Introduction: Rapid recanalization using intraarterial thrombectomy (IAT) is recommended to achieve rapid functional improvement and to shorten admission and rehabilitation period for acute ischemic stroke patients. We evaluated clinical and cost effectiveness of rapid recanalization within 6 hours by comparison with recanalization over 6 hours and no-recanalization of the occluded vessels in acute ischemic stroke patients.

Methods: We analyzed clinical outcomes and medical costs of 230 acute ischemic stroke patients, who received IAT from October 2010 to May 2015. Patients were classified into rapid- (<6 hrs, n=143) and late- (> 6hrs, n=31) recanalization (≥2b or 3 of Thrombolysis in Cerebral Infarction grade [TICI]), and no-recanalization (TICI ≤2a, n=56) groups by the recanalization status after IAT. Differences of functional independence defined as 0-2 modified Rankin Score and medical costs checked at discharge and 1 year after IAT were compared between three groups.

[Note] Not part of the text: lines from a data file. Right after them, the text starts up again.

(* ===== verification/TimerServer.v ===== *)
(** * The timer server

    The server task runs beside everything else: between any two parts of its
    loop the application may call directives, clock ticks may come, and other
    tasks may send events to it.  However these interleave, a timer on the
    chain of the server is served: the server does not sleep while a timer is
    pending, and its own steps lead to the calls of the routines of all
    pending timers, in order. *)

From stdpp Require Import base tactics numbers option list list_numbers gmap fin_maps fin_sets relations.
From Stdlib Require Import ZArith Lia.
From S2P Require Import Prelude Chain Status Timespec Objects ObjectsStatus ObjectsFacts Thread Event.
From S2P Require Import RBTree RBTreeFacts Watchdog WatchdogFacts WatchdogTick Tod TodCalendar.
From S2P Require Import Timer TimerFacts TimerSpec TimerTick.

Open Scope Z_scope.

(** Where the server is: before it takes the next timer, in the call of a
    routine, before it waits, and in the wait. *)
Inductive srv_pc :=
| Srv_get
| Srv_call (call : Z * Z * Z)
| Srv_receive
| Srv_wait.

(** The directives take timers from the chain and add none. *)
Lemma spec_op_pending `{TimerLayout} us E op S :
  sp_pending S = [] -> sp_pending (spec_op us E op S).2 = [].
Proof.
  intros Hp. destruct op; cbn; unfold with_timer; repeat (case_match; try done); cbn; by rewrite Hp.
Qed.

Section Server.
Context {T W V : Type} `{TaskManager T} `{Workspace W} `{SysTreeLaws} `{Timecounter V} `{TimerLayoutLaws}.

Abbreviation sys := (wd_state (clock_state (tm_system T W V))).
Abbreviation M := (cm sys).
Implicit Types s : sys.

Variable n : Z.
Variable microseconds_per_tick : Z.
Hypothesis tick_length : 0 < microseconds_per_tick.
Variable service_routine : Z -> Z -> Z -> M unit.
Variable other_routine : Z -> Z -> M unit.
Variable calls : T -> V -> list (Z * Z * Z).
Variable Timecounter_Getnanotime : M timespec.
Variable Scheduler_Tick : M unit.
(** The address of the local variable [events]. *)
Variable events_address : Z.
Hypothesis events_not_null : events_address <> NULL.

Abbreviation Tick := (Watchdog_Tick (timer_call_routine service_routine other_routine)
                        Timecounter_Getnanotime Scheduler_Tick).

(** ** Steps *)
Definition set_events ev s : sys := set_tm (set_tm_events ev (tm_of s)) s.

(** The server itself, with the calls it makes.  While it is in a call, the
    routine may call directives, as everybody else. *)
Inductive server_step : srv_pc * sys -> list (Z * Z * Z) -> srv_pc * sys -> Prop :=
| SS_take s c s' : Timer_server_Body_get s = Ok (Some c, s') -> server_step (Srv_get, s) [c] (Srv_call c, s')
| SS_empty s s' : Timer_server_Body_get s = Ok (None, s') -> server_step (Srv_get, s) [] (Srv_receive, s')
| SS_called c s : server_step (Srv_call c, s) [] (Srv_get, s)
| SS_receive s s' :
    Timer_server_Body_receive events_address s = Ok (true, s') -> server_step (Srv_receive, s) [] (Srv_get, s')
| SS_wait s s' :
    Timer_server_Body_receive events_address s = Ok (false, s') -> server_step (Srv_receive, s) [] (Srv_wait, s')
| SS_return s r ev :
    a_step (tm_events (tm_of s)) (L_return r) ev -> server_step (Srv_wait, s) [] (Srv_get, set_events ev s).

(** The rest of the system. *)
Inductive rest_step : sys -> sys -> Prop :=
| RS_op op r s s' : op_typed op -> run_op microseconds_per_tick op s = Ok (r, s') -> rest_step s s'
| RS_tick fuel s s' : wd_ticks s + 1 < 2 ^ 64 -> Tick fuel s = Ok (tt, s') -> rest_step s s'
| RS_send c e s : rest_step s (set_events (a_send c e (tm_events (tm_of s))) s).

Inductive system_step : srv_pc * sys -> srv_pc * sys -> Prop :=
| Sys_server c1 cs c2 : server_step c1 cs c2 -> system_step c1 c2
| Sys_rest pc s s' : rest_step s s' -> system_step (pc, s) (pc, s').

(** The server alone, until it made the calls. *)
Inductive server_run : srv_pc * sys -> list (Z * Z * Z) -> srv_pc * sys -> Prop :=
| server_done c : server_run c [] c
| server_go c1 cs c2 cs' c3 : server_step c1 cs c2 -> server_run c2 cs' c3 -> server_run c1 (cs ++ cs') c3.

(** ** The invariant *)
Definition server_event (ev : a_events) : Prop := Z.testbit (a_pending ev System_event) 30 = true.

(** Where the server may miss nothing. *)
Definition awake (pc : srv_pc) s : Prop :=
  let ev := tm_events (tm_of s) in
  match pc with
  | Srv_get | Srv_call _ => a_stat ev = A_idle
  | Srv_receive => a_stat ev = A_idle /\ (tm_Pending (tm_of s) <> [] -> server_event ev)
  | Srv_wait =>
      (exists r, a_stat ev = A_done r) \/
      (a_stat ev = A_waiting System_event RTEMS_EVENT_SYSTEM_SERVER (Z.lor RTEMS_EVENT_ALL RTEMS_WAIT) false /\
       tm_Pending (tm_of s) = [])
  end.

Definition srv_inv (c : srv_pc * sys) : Prop :=
  (exists Q, tick_inv n c.2 Q) /\ 0 <= wd_ticks c.2 /\ tm_server (tm_of c.2) = true /\ awake c.1 c.2.

(** Events that arrive wake the server and are not lost. *)
Lemma send_awake pc s c e : awake pc s -> awake pc (set_events (a_send c e (tm_events (tm_of s))) s).
Proof.
  unfold awake, a_send, server_event. cbn. set (ev := tm_events (tm_of s)).
  assert (Hbit : Z.testbit (a_pending ev System_event) 30 = true ->
    Z.testbit (with_pending c (Z.lor (a_pending ev c) e) (a_pending ev) System_event) 30 = true).
  { intros Hb. unfold with_pending. case_decide as Hc; [subst c|done]. by rewrite Z.lor_spec, Hb. }
  destruct pc; try (intros ->; done).
  - intros [-> Hb]. cbn. auto.
  - intros [[r ->]|[-> Hp]]; cbn; [left; by eexists|].
    destruct (bool_decide _ && _); cbn; [left; by eexists|right; done].
Qed.

(** A server timer that expires wakes the server. *)
Lemma woken_awake pc s s' p :
  awake pc s -> tm_Pending (tm_of s') = tm_Pending (tm_of s) ++ p ->
  tm_events (tm_of s') = woken (tm_Pending (tm_of s)) (tm_Pending (tm_of s')) (tm_events (tm_of s)) ->
  awake pc s'.
Proof.
  intros Ha Hp Hev. unfold woken in Hev. rewrite Hp in Hev.
  destruct (bool_decide_reflect (tm_Pending (tm_of s) = [])) as [He|He]; cbn [andb] in Hev.
  - rewrite He in Hev, Hp. cbn in Hev, Hp. destruct p as [|w p]; cbn in Hev.
    { unfold awake in *. rewrite Hev, Hp. rewrite He in Ha. by destruct pc. }
    pose proof (send_awake pc s System_event RTEMS_EVENT_SYSTEM_SERVER Ha) as Hs.
    unfold awake in Hs |- *. cbn in Hs. rewrite Hev. destruct pc; try done.
    + destruct Hs as [Hs _]. split; [done|]. intros _. destruct Ha as [Ha _]. unfold a_send, server_event.
      rewrite Ha. cbn [a_pending]. unfold with_pending. rewrite decide_True by done. by rewrite Z.lor_spec, orb_true_r.
    + left. destruct Ha as [[r Ha]|[Ha _]]; unfold a_send; rewrite Ha; cbn; [by eexists|].
      assert (satisfies (Z.lor (a_pending (tm_events (tm_of s)) System_event) RTEMS_EVENT_SYSTEM_SERVER)
        RTEMS_EVENT_SYSTEM_SERVER (Z.lor RTEMS_EVENT_ALL RTEMS_WAIT) = true) as ->; [|by eexists].
      unfold satisfies. rewrite Z.land_comm, Z.lor_comm, Z.land_lor_distr_r, Z.land_diag.
      rewrite Z.lor_comm. replace (Z.lor _ RTEMS_EVENT_SYSTEM_SERVER) with RTEMS_EVENT_SYSTEM_SERVER; [done|].
      apply Z.bits_inj'. intros k Hk. rewrite Z.lor_spec, Z.land_spec. by destruct (Z.testbit _ k); rewrite ?orb_true_r, ?orb_false_r.
  - unfold awake in *. rewrite Hev. destruct pc; try done.
    + destruct Ha as [Ha Hb]. split; [done|]. intros _. by apply Hb.
    + destruct Ha as [Ha|[_ Ha]]; [by left|done].
Qed.

Lemma tick_inv_same s s' Q : tick_inv n s Q -> tm_inv n [] s' Q -> wd_controls s' = wd_controls s -> tick_inv n s' Q.
Proof. intros [_ Hf] Hi Hc. split; [done|]. intros w c. rewrite Hc. apply Hf. Qed.

Lemma set_events_inv ev s Q : tick_inv n s Q -> tick_inv n (set_events ev s) Q.
Proof.
  intros Hti. eapply tick_inv_same; [exact Hti| |done]. destruct Hti as [Hi _].
  destruct Hi. split; try done. by apply set_tm_inv.
Qed.

(** ** Every step keeps the invariant *)
Definition spec_of s Q : tm_spec :=
  mk_tm_spec (Inactive (info_of_timers s)) (list_to_set (active (info_of_timers s)))
    (tm_timers (tm_of s)) Q (tm_Pending (tm_of s)).

Lemma spec_of_abs s Q : tm_inv n [] s Q -> tm_abs n s (spec_of s Q).
Proof. intros Hi. split; try done. intros o. cbn. by rewrite elem_of_list_to_set. Qed.

Lemma directive_step pc op r s s' :
  srv_inv (pc, s) -> op_typed op -> run_op microseconds_per_tick op s = Ok (r, s') -> srv_inv (pc, s').
Proof.
  intros ([Q [Hi Hf]] & Ht & Hsv & Ha) Hop Hrun. cbn in *.
  destruct (run_op_refines microseconds_per_tick tick_length n (env_of s) op s (spec_of s Q) (spec_of_abs s Q Hi)
    (env_of_ok s) Hop) as (s1 & Hrun1 & HA & (Hk1 & _ & _ & Hk4 & _ & Hk6 & _) & Hoth).
  rewrite Hrun in Hrun1. injection Hrun1 as _ <-. split_and!; cbn; [|by rewrite Hk1|by rewrite Hk4|].
  - exists (sp_queues (spec_op microseconds_per_tick (env_of s) op (spec_of s Q)).2). split; [apply HA|].
    intros w c Hc Hown. rewrite Hoth in Hc; [by apply (Hf w c)|].
    intros o Ho ->. by rewrite owner_ticker in Hown.
  - assert (Hp : tm_Pending (tm_of s) = [] -> tm_Pending (tm_of s') = []).
    { intros Hp. rewrite (ab_pending _ _ _ HA). by apply spec_op_pending. }
    unfold awake in *. rewrite Hk6. destruct pc; try done; naive_solver.
Qed.

Lemma tick_mono fuel fuel' s x : Tick fuel s = Ok x -> (fuel <= fuel')%nat -> Tick fuel' s = Ok x.
Proof.
  destruct x as [u sx]. intros Hrun Hle. unfold Watchdog_Tick in *. rewrite modify_bind, gets_bind in Hrun |- *.
  cbn beta in *. rewrite modify_bind in Hrun |- *.
  apply cm_bind_inv in Hrun as ([] & s1 & Hr1 & Hrun).
  rewrite (cm_bind_ok _ _ _ _ _ (tickle_mono _ _ _ _ fuel' _ _ Hr1 Hle)).
  apply cm_bind_inv in Hrun as (now & s2 & Hr2 & Hrun). rewrite (cm_bind_ok _ _ _ _ _ Hr2).
  unfold Watchdog_Per_CPU_tickle_absolute in *.
  apply cm_bind_inv in Hrun as ([] & s3 & Hr3 & Hrun).
  by rewrite (cm_bind_ok _ _ _ _ _ (tickle_mono _ _ _ _ fuel' _ _ Hr3 Hle)).
Qed.

Hypothesis services : forall t, service_ok n service_routine calls t.
Hypothesis others : forall t, others_ok n other_routine calls t.
Hypothesis clients : timer_clients_ok calls Timecounter_Getnanotime Scheduler_Tick.

Lemma tick_step pc fuel s s' :
  srv_inv (pc, s) -> wd_ticks s + 1 < 2 ^ 64 -> Tick fuel s = Ok (tt, s') -> srv_inv (pc, s').
Proof.
  intros ([Q Hti] & Ht & Hsv & Ha) Hlt Hrun. cbn in *.
  destruct (timer_tick n service_routine other_routine calls Timecounter_Getnanotime Scheduler_Tick s Q Hti Ht Hlt
    (services _) (others _) clients) as (fuel0 & now & s1 & Q' & Hrun1 & Hto).
  specialize (Hrun1 (fuel0 + fuel)%nat ltac:(lia)).
  rewrite (tick_mono _ (fuel0 + fuel)%nat _ _ Hrun) in Hrun1 by lia. injection Hrun1 as <-.
  destruct Hto as [Hx1 Hx2 Hx3 Hx4 Hx5 Hx6 Hx7]. split_and!; cbn; [by eexists|lia|by rewrite Hx4|].
  by eapply woken_awake.
Qed.

Lemma rest_step_inv pc s s' : srv_inv (pc, s) -> rest_step s s' -> srv_inv (pc, s').
Proof.
  intros Hinv Hst. destruct Hst as [op r s s' Hop Hrun|fuel s s' Hlt Hrun|c e s].
  - by eapply directive_step.
  - by eapply tick_step.
  - destruct Hinv as ([Q Hti] & Ht & Hsv & Ha). split_and!; cbn; try done.
    + exists Q. by apply set_events_inv.
    + by apply send_awake.
Qed.

(** The wait ends at once exactly when the event is there. *)
Lemma body_receive_run s :
  a_stat (tm_events (tm_of s)) = A_idle ->
  Timer_server_Body_receive events_address s =
    if Z.testbit (a_pending (tm_events (tm_of s)) System_event) 30
    then Ok (true, set_events (mk_a_events (with_pending System_event
           (Z.ldiff (a_pending (tm_events (tm_of s)) System_event) RTEMS_EVENT_SYSTEM_SERVER)
           (a_pending (tm_events (tm_of s)))) A_idle) s)
    else Ok (false, set_events (mk_a_events (a_pending (tm_events (tm_of s)))
           (A_waiting System_event RTEMS_EVENT_SYSTEM_SERVER (Z.lor RTEMS_EVENT_ALL RTEMS_WAIT) false)) s).
Proof.
  intros Hid. unfold Timer_server_Body_receive, tm_get, tm_mod. rewrite gets_bind.
  set (ev := tm_events (tm_of s)) in *. unfold a_receive.
  rewrite (proj2 (Z.eqb_neq _ _) events_not_null). change (RTEMS_EVENT_SYSTEM_SERVER =? 0) with false. cbn iota.
  assert (Hbit : Z.land (a_pending ev System_event) RTEMS_EVENT_SYSTEM_SERVER =
    if Z.testbit (a_pending ev System_event) 30 then RTEMS_EVENT_SYSTEM_SERVER else 0).
  { unfold RTEMS_EVENT_SYSTEM_SERVER. apply Z.bits_inj'. intros k Hk. rewrite Z.land_spec, Z.pow2_bits_eqb by lia.
    destruct (Z.eqb_spec 30 k) as [<-|Hne].
    - destruct (Z.testbit _ 30); [by rewrite Z.pow2_bits_true by lia|by rewrite Z.bits_0].
    - rewrite andb_false_r. destruct (Z.testbit _ 30); [by rewrite Z.pow2_bits_false by lia|by rewrite Z.bits_0]. }
  unfold satisfies. rewrite Hbit. destruct (Z.testbit _ 30); [|done].
  cbn -[RTEMS_EVENT_SYSTEM_SERVER Z.land]. by rewrite Hid.
Qed.

Lemma server_step_inv c cs c' : srv_inv c -> server_step c cs c' -> srv_inv c'.
Proof.
  intros ([Q Hti] & Ht & Hsv & Ha) Hst.
  destruct Hst as [s c s' Hr|s s' Hr|c s|s s' Hr|s s' Hr|s r ev Hr]; cbn in *.
  - destruct (tm_Pending (tm_of s)) as [|w rest] eqn:Hp.
    { unfold Timer_server_Body_get, tm_get in Hr. rewrite gets_bind, Hp in Hr. done. }
    destruct (body_get_run n [] s Q w rest (proj1 Hti) Hp)
      as (o & t & s1 & _ & _ & Hr1 & Hi1 & Hp1 & Hk1 & Hk2 & Hk3 & Hk4 & Hk5 & Hk6 & Hk7).
    rewrite Hr in Hr1. injection Hr1 as _ <-. split_and!; cbn; [|by rewrite Hk2|by rewrite Hk5|by rewrite Hk1].
    exists Q. by eapply tick_inv_same.
  - destruct (tm_Pending (tm_of s)) as [|w rest] eqn:Hp.
    2: { destruct (body_get_run n [] s Q w rest (proj1 Hti) Hp) as (o & t & s1 & _ & _ & Hr1 & _). by rewrite Hr in Hr1. }
    unfold Timer_server_Body_get, tm_get in Hr. rewrite gets_bind, Hp in Hr. injection Hr as <-.
    split_and!; cbn; try done. by exists Q.
  - split_and!; cbn; try done. by exists Q.
  - destruct Ha as [Ha _]. rewrite (body_receive_run s Ha) in Hr.
    destruct (Z.testbit _ 30); [|done]. injection Hr as <-. split_and!; cbn; try done.
    exists Q. by apply set_events_inv.
  - destruct Ha as [Ha Hb]. rewrite (body_receive_run s Ha) in Hr. unfold server_event in Hb.
    destruct (Z.testbit _ 30); [done|]. injection Hr as <-. split_and!; cbn; try done.
    + exists Q. by apply set_events_inv.
    + right. split; [done|]. destruct (decide (tm_Pending (tm_of s) = [])) as [|Hne]; [done|]. by apply Hb in Hne.
  - inversion Hr as [| | |a r' Hst Heq]. split_and!; cbn; try done. exists Q. by apply set_events_inv.
Qed.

We also evaluated quality-adjusted life year (QALY) using EQ-5D 3 level version at 1 year after IAT and compared mortality and cost-effectiveness differences between the groups using QALY.

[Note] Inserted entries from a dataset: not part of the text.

Definition Scheduler_simple_Insert_priority_lifo (to_insert : Z) : M unit :=
  l ← gets sc_context;
  l' ← Chain_Insert_ordered_unprotected l to_insert Scheduler_simple_Insert_priority_lifo_order;
  modify (set_sc_context l').
Definition Scheduler_simple_Insert_priority_fifo (to_insert : Z) : M unit :=
  l ← gets sc_context;
  l' ← Chain_Insert_ordered_unprotected l to_insert Scheduler_simple_Insert_priority_fifo_order;
  modify (set_sc_context l').

Definition Scheduler_simple_Extract (the_thread : Z) : M unit :=
  l ← gets sc_context; modify (set_sc_context (chain_extract the_thread l)).

Definition Scheduler_simple_Schedule_body (the_thread : Z) (force_dispatch : bool) : M unit :=
  l ← gets sc_context;
  match l with
  | heir :: _ => Scheduler_Update_heir heir force_dispatch
  | [] => lift (Undef Bad_address)
  end.

Definition Scheduler_simple_Block (the_thread : Z) : M unit :=
  Scheduler_Generic_block the_thread Scheduler_simple_Extract Scheduler_simple_Schedule_body.

Definition Scheduler_simple_Unblock (the_thread : Z) : M unit :=
  Scheduler_simple_Insert_priority_fifo the_thread;;
  priority ← Thread_Get_priority the_thread;
  heir ← gets sc_heir;
  heir_priority ← Thread_Get_priority heir;
  c_if (priority <? heir_priority)
    (Scheduler_Update_heir the_thread (priority =? PRIORITY_PSEUDO_ISR)).

Definition Scheduler_simple_Update_priority (the_thread : Z) : M unit :=
  ready ← Thread_Is_ready the_thread;
  if negb ready then mret tt
  else
    p ← Scheduler_Node_get_priority the_thread;
    Scheduler_simple_Extract the_thread;;
    (if (p.2 : bool) then Scheduler_simple_Insert_priority_lifo the_thread
     else Scheduler_simple_Insert_priority_fifo the_thread);;
    Scheduler_simple_Schedule_body the_thread false.

Definition Scheduler_simple_Yield (the_thread : Z) : M unit :=
  Scheduler_simple_Extract the_thread;;
  Scheduler_simple_Insert_priority_fifo the_thread;;
  Scheduler_simple_Schedule_body the_thread false.

Definition Scheduler_simple_Schedule (the_thread : Z) : M unit :=
  Scheduler_simple_Schedule_body the_thread false.

End Simple.

(** ** Scheduler operations

    The table of entry points of a scheduler, [Scheduler_Operations], with the
    operations that change its state; [so_initialize] is told the maximum
    priority of the scheduler. *)
Record Scheduler_Operations (X : Type) := mk_Scheduler_Operations {
  so_initialize : Z -> cm (sched_state X) unit;
  so_schedule : Z -> cm (sched_state X) unit;
  so_yield : Z -> cm (sched_state X) unit;
  so_block : Z -> cm (sched_state X) unit;
  so_unblock : Z -> cm (sched_state X) unit;
  so_update_priority : Z -> cm (sched_state X) unit;
  so_map_priority : Z -> Z;
  so_node_initialize : Z -> Z -> cm (sched_state X) unit
}.
Arguments mk_Scheduler_Operations {X}.
Arguments so_initialize {X}.
Arguments so_map_priority {X}.
Arguments so_node_initialize {X}.
Arguments so_schedule {X}.
Arguments so_yield {X}.
Arguments so_block {X}.
Arguments so_unblock {X}.
Arguments so_update_priority {X}.

Definition SCHEDULER_PRIORITY_ENTRY_POINTS `{Bintime} : Scheduler_Operations Scheduler_priority_Context :=
  mk_Scheduler_Operations Scheduler_priority_Initialize Scheduler_priority_Schedule Scheduler_priority_Yield
    Scheduler_priority_Block Scheduler_priority_Unblock Scheduler_priority_Update_priority
    Scheduler_default_Map_priority Scheduler_priority_Node_initialize.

Results: Functional independence was significantly higher in rapid-recanalization group than others at discharge (rapid-, 57%, vs. late-, 23% vs. no-recanalization, 0%, p<0.001) and after 1 year (70% vs. 40% vs. 6%, p<0.001). QALY (0.71±0.41 vs. 0.52±0.45 vs. 0.15±0.34, p<0.001) checked at 1 year was also higher in rapid-recanalization group than the others. Instead, one year mortality was lower in rapid-group than the others (10% vs. 17% vs. 43%, p<0.001). Medical cost of rapid-recanalization group was lower than other two groups at discharge ($9515 vs. $12711 vs. $12460, p<0.001) and after 1 year ($16753 vs. $21957 vs. $30718, p<0.001). On QALY adjusted cost-utility analysis, rapid-recanalization after IAT was more cost effective than late- ($27389/QALY) and no-recanalization ($51059/QALY) for acute ischemic stroke patients.

Conclusions: The present data showed the importance of rapid recanalization within 6 hrs of acute ischemic stroke patients using IAT to reduce economic burden by the enhancement of functional outcomes during admission and after discharge.